Replacing NewRelic with Uptime Kuma (for Synthetic checks)

As we discussed many times over the years, NewRelic is troublesome from time to time. For example, the access changes or the continuous flaky monitoring alerts which are false-positive.

Although we use it for performance monitoring in some cases, which would hopefully be replaced by OpenTelemetry on edX’s side, we could replace the synthetic monitors.

Why?

Flaky monitoring, false-positive alerts in the night, hard-to-use UI, and the list could grow.

Replace with What?

Serenity made a discovery about possible replacements, however, OpenStatus Uptime Kuma seems to be the best replacement.

OpenStatus Uptime Kuma is an open-source monitoring tool with an easy-to-use UI. We would self-host it.

What would change?

Firstly, obviously the location where we would check the health statuses. Besides that, we need to create a new Tutor plugin to auto-create the monitors for an instance. Other than that, not much.
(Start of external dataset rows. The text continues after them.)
(** What RETURN does, as long as it returns to another frame. *)
Lemma exec_RETURN_Ret w r w' : exec_RETURN w = Ret (r, w') -> (1 < frame_count (state w))%nat ->
  r = None /\ frames (state w') = frames (state w) /\ frame_count (state w') = Nat.pred (frame_count (state w)) /\
  current_frame (state w') = Some (Nat.pred (Nat.pred (frame_count (state w)))) /\
  exists fr v, frame_now w = Ret (fr, w) /\ evalstack (state w) !! Nat.pred (stack_top (state w)) = Some v /\
    stack_top (state w') = S (frame_slots fr) /\ evalstack (state w') = <[frame_slots fr := v]> (evalstack (state w)).
Proof.
  intros Hret Hn. unfold exec_RETURN in Hret. apply M_bind_Ret in Hret as (v & wa & Hp & Hret).
  destruct (pop_Ret _ _ _ Hp) as (t & Et & Hv & ->). apply M_bind_Ret in Hret as (fr & wb & Hf & Hret).
  destruct (frame_now_Ret _ _ _ Hf) as (-> & i & Hi & Hfr).
  apply M_bind_Ret in Hret as ([] & wc & Hclose & Hret). destruct (close_from_state _ _ _ _ Hclose) as (u & Ec).
  apply M_bind_Ret in Hret as (s & wd & [= <- <-] & Hret). apply M_bind_Ret in Hret as ([] & we & [= <-] & Hret).
  rewrite Ec in Hret. cbn in Hret. rewrite (proj2 (Nat.eqb_neq _ _)) in Hret by lia.
  apply M_bind_Ret in Hret as ([] & wf & (? & ? & [= <- <-] & [= <-])%M_bind_Ret & Hret).
  apply M_bind_Ret in Hret as ([] & wg & [_ ->]%push_Ret & Hret).
  apply M_bind_Ret in Hret as (s & wh & [= <- <-] & Hret). apply M_bind_Ret in Hret as ([] & wi & [= <-] & [= <- <-]).
  cbn. split_and!; try done. exists fr, v. split_and!; [|by rewrite Et|done|done].
  unfold frame_now, frame, vm_state, gets, lift, mbind, M_bind. cbn in Hi, Hfr |- *. by rewrite Hi; cbn; rewrite Hfr.
Qed.

(** Reading an operand leaves the stack alone. *)
Lemma read_byte_stack w b w' : read_byte w = Ret (b, w') ->
  evalstack (state w') = evalstack (state w) /\ stack_top (state w') = stack_top (state w).
Proof.
  intros (fr & w1 & Hf & Hm)%M_bind_Ret. destruct (frame_now_Ret _ _ _ Hf) as (-> & _).
  apply M_bind_Ret in Hm as (fn & w2 & ->%closure_function_same & Hm). apply M_bind_Ret in Hm as (y & w3 & Hy & Hm).
  assert (w3 = w) as -> by (case_match; [done|]; by apply lift_Ret in Hy as [-> _]).
  apply M_bind_Ret in Hm as ([] & w4 & Hs & [= _ <-]). unfold set_ip in Hs.
  apply M_bind_Ret in Hs as (? & ? & Hf' & Hs). destruct (frame_now_Ret _ _ _ Hf') as (-> & _).
  apply M_bind_Ret in Hs as (? & ? & [= <- <-] & Hs). by apply M_bind_Ret in Hs as (? & ? & [-> _]%lift_Ret & [= <-]).
Qed.

Section natives.
Context `{Environment}.

(** A step either stays inside, or is the RETURN of the frame [k]. *)
Lemma step_inside k w r w' : step Natives.call_native w = Ret (r, w') -> inside k (state w) -> (0 < k)%nat ->
  (inside k (state w') /\ frames_kept k (state w) (state w')) \/
  exists w1, inside k (state w1) /\ frames_kept k (state w) (state w1) /\ exec_RETURN w1 = Ret (r, w') /\
    frame_count (state w1) = S k /\ evalstack (state w1) = evalstack (state w) /\ stack_top (state w1) = stack_top (state w).
Proof.
  intros (byte & w1 & Hb & Hm)%M_bind_Ret Hi Hk. destruct (guarded_read_byte _ _ _ Hb Hi) as [Hi1 K1].
  destruct (OpCode.of_int byte) as [op|]; [|done]. destruct (decide (op = OpCode.RETURN)) as [->|Hop].
  - cbn [dispatch] in Hm. pose proof Hi1 as (i & Hc & Hin). destruct (exec_RETURN_Ret _ _ _ Hm) as (-> & Ef & En & Ec & _); [lia|].
    destruct (decide (frame_count (state w1) = S k)) as [Hlast|].
    + right. exists w1. split_and!; try done; [|].
      * by pose proof (read_byte_stack _ _ _ Hb) as [? _].
      * by pose proof (read_byte_stack _ _ _ Hb) as [_ ?].
    + left. split; [eexists; split; [exact Ec|lia]|]. transitivity (state w1); [done|]. split; rewrite Ef; eauto.
  - left. destruct (guarded_dispatch Natives.call_native guarded_natives op Hop _ _ _ Hm Hi1) as [Hi2 K2].
    split; [done|by etrans].
Qed.

Lemma runs_inside_kept k w w' : runs_inside Natives.call_native k w w' -> inside k (state w) -> (0 < k)%nat ->
  inside k (state w') /\ frames_kept k (state w) (state w').
Proof.
  induction 1 as [w|w w1 w2 Hs Hc _ IH]; intros Hi Hk; [done|].
  destruct (step_inside k w None w1 Hs Hi Hk) as [[Hi1 K1]|(w0 & _ & _ & Hr & En & _)].
  - destruct (IH Hi1 Hk) as [Hi2 K2]. split; [done|by etrans].
  - destruct (exec_RETURN_Ret _ _ _ Hr) as (_ & _ & En' & _); [lia|]. lia.
Qed.

End natives.
End calls.

(** ** Properties *)

(** C20. Calls and returns match: a call succeeded and its frame is made the current one; then, whatever
    instructions the machine executes while that frame exists (calls of other functions and of native
    functions, collections, captured variables being closed), the first instruction after which it
    exists no more leaves the machine in the caller's frame, with the frames of the caller and of all its
    callers as they were before the call, down to their instruction pointers; on the stack the callee,
    its arguments and everything above them are replaced by the one value that was on top. *)
Theorem call_then_return `{Platform, Environment} (c : ref) (n : nat) (w w1 w2 w3 : machine) (r : option InterpretResult) :
  frame_count (state w) <> O -> (ok ← call c n; after_call ok) w = Ret (None, w1) ->
  runs_inside Natives.call_native (frame_count (state w)) w1 w2 ->
  step Natives.call_native w2 = Ret (r, w3) -> (frame_count (state w3) <= frame_count (state w))%nat ->
  let base := (stack_top (state w) - n - 1)%nat in
  r = None /\ frame_count (state w3) = frame_count (state w) /\
  current_frame (state w3) = Some (Nat.pred (frame_count (state w))) /\
  (forall i, (i < frame_count (state w))%nat -> frames (state w3) !! i = frames (state w) !! i) /\
  stack_top (state w3) = S base /\
  (exists v, evalstack (state w2) !! Nat.pred (stack_top (state w2)) = Some v /\
             evalstack (state w3) = <[base := v]> (evalstack (state w2))).
Proof.
  intros Hn (ok & w0 & Hcall & Hafter)%M_bind_Ret Hrun Hstep Hleft base. set (k := frame_count (state w)) in *.
  destruct ok; [|by injection Hafter].
  destruct (call_Ret c n w w0 Hcall) as (Htop & Hlt & ->). fold k in Hlt, Hafter.
  apply M_bind_Ret in Hafter as (s & ? & [= <- <-] & ([] & ? & [= <-] & [= <-])%M_bind_Ret). cbn in Hrun.
  destruct (runs_inside_kept k _ _ Hrun) as [Hi2 [B2 C2]]; [by exists k; cbn; split; [|lia]|lia|]. cbn in B2, C2.
  destruct (C2 c 0 base) as (ip & Hcallee); [by apply list_lookup_insert_eq|].
  destruct (step_inside k w2 r w3 Hstep Hi2) as [[(i & _ & ?) _]|(w' & Hi' & [B' C'] & Hr & En & Es & Et)]; [lia|lia|].
  destruct (exec_RETURN_Ret _ _ _ Hr) as (-> & Ef & En3 & Ec3 & fr & v & Hf & Hv & Et3 & Es3); [lia|].
  destruct (frame_now_Ret _ _ _ Hf) as (_ & i & Hi & Hfr). destruct Hi' as (i' & Hi' & Hin).
  assert (i = k) as -> by (rewrite Hi in Hi'; injection Hi' as <-; lia).
  destruct (C' c ip base Hcallee) as (ip' & Ecallee). rewrite Ecallee in Hfr. injection Hfr as <-. cbn in Et3, Es3.
  rewrite Ef, En3, Ec3, Et3, Es3, En, Es. cbn [Nat.pred].
  split_and!; try done; [|exists v; split; [by rewrite <-Es, <-Et|done]].
  intros j Hj. rewrite B', B2 by done. apply list_lookup_insert_ne. lia.
Qed.

(** ** Witness: a call in a program that is compiled and run *)

#[local] Existing Instance still_environment.

Definition call_source : list ascii := String.list_ascii_of_string "fun f(a) { return a + 1; } f(41);".

(** The machine about to execute the first instruction of the script, as [compile_and_execute] and [run] make it. *)
Definition entered (src : list ascii) : outcome machine :=
  w ← Lox.start default_vm_opts [];
  it ← Lexer.cbegin src;
  p ← Parser.new_parser it (errors w);
  '((obj, _), cw) ← Compiler.compile_program (mem w) (globals_ w) p
                      (Some (mkVmRoots [] [Some (constant_string_init (state w))]));
  f ← or_undef "null pointer" obj;
  let w := mkMachine (memory cw) (context cw) (reporter (parser cw)) (state w) (output w) (stdin w) (compiled <$> compilers cw) in
  '(_, w) ← (push (Value.of_object f) ;;
             closure ← allocate (fun roots => Allocator.new_closure roots f);
             _ ← pop;
             push (Value.of_object closure) ;;
             ok ← call closure 0;
             after_call ok) w;
  Ret w.

Fixpoint steps_inside (n k : nat) (w : machine) : outcome machine :=
  match n with
  | O => Ret w
  | S n =>
      '(r, w1) ← step Natives.call_native w;
      match r with
      | None => if (k <? frame_count (state w1))%nat then steps_inside n k w1 else Undef "the frame was left"
      | Some _ => Undef "the program ended"
      end
  end.

Lemma steps_inside_runs n k : forall w w', steps_inside n k w = Ret w' -> runs_inside Natives.call_native k w w'.
Proof.
  induction n as [|n IH]; intros w w' Hs; cbn [steps_inside] in Hs; [injection Hs as <-; constructor|].
  apply bind_Ret in Hs as ([[r|] w1] & Hstep & Hs); [done|].
  destruct (Nat.ltb_spec k (frame_count (state w1))); [|done]. econstructor; [exact Hstep|done|by apply IH].
Qed.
The software would report directly to OpsGenie, so we can use the same tooling as we got used to.

When would the change happen?

I’m in the process of setting up the monitoring instance in a DigitalOcean region where we have no instances. However, the tutor plugin will not be created until the next sprint. (i.e., we are planning to work on the plugin the next sprint).

Log time to: SE-6167

@gabor, while I agree that NewRelic’s UI is terrible and there are other problems with it (including, probably, price?), it has proven to be very stable for some of our clients. In fact, I’ve never seen any false-positive alerts for HMS (@Agrendalath, please correct me if I’m wrong). I’ve replicated the HMS’s setup to monitor Aquent’s instance and it seems to be stable too. I’m not entirely sure, but I think the key difference between how we monitor instances in our shared cluster and HMS is that the latter is pinged from three different locations instead of one and has a different alert condition type.

So you say that basically the flaky behavior is not experienced, because of the multi-regional monitoring? I was under the impression all Grove-based instances are using tutor-contrib-newrelic plugin, so registered the same way everywhere. What’s the difference then? Is the client uses synthetic monitoring or something else?

I could be wrong, but I remember when we were testing the tutor-contrib-newrelic plugin, I spotted the difference (probably the same one that @demid is referring to) between the monitoring that was setup by hand and the one that was being created by the plugin, and the reply I remember was something about that there is no way to create the same config via the NewRelic API.

Yep. But there are also other differences in the config. You can compare it yourself: 1, 2.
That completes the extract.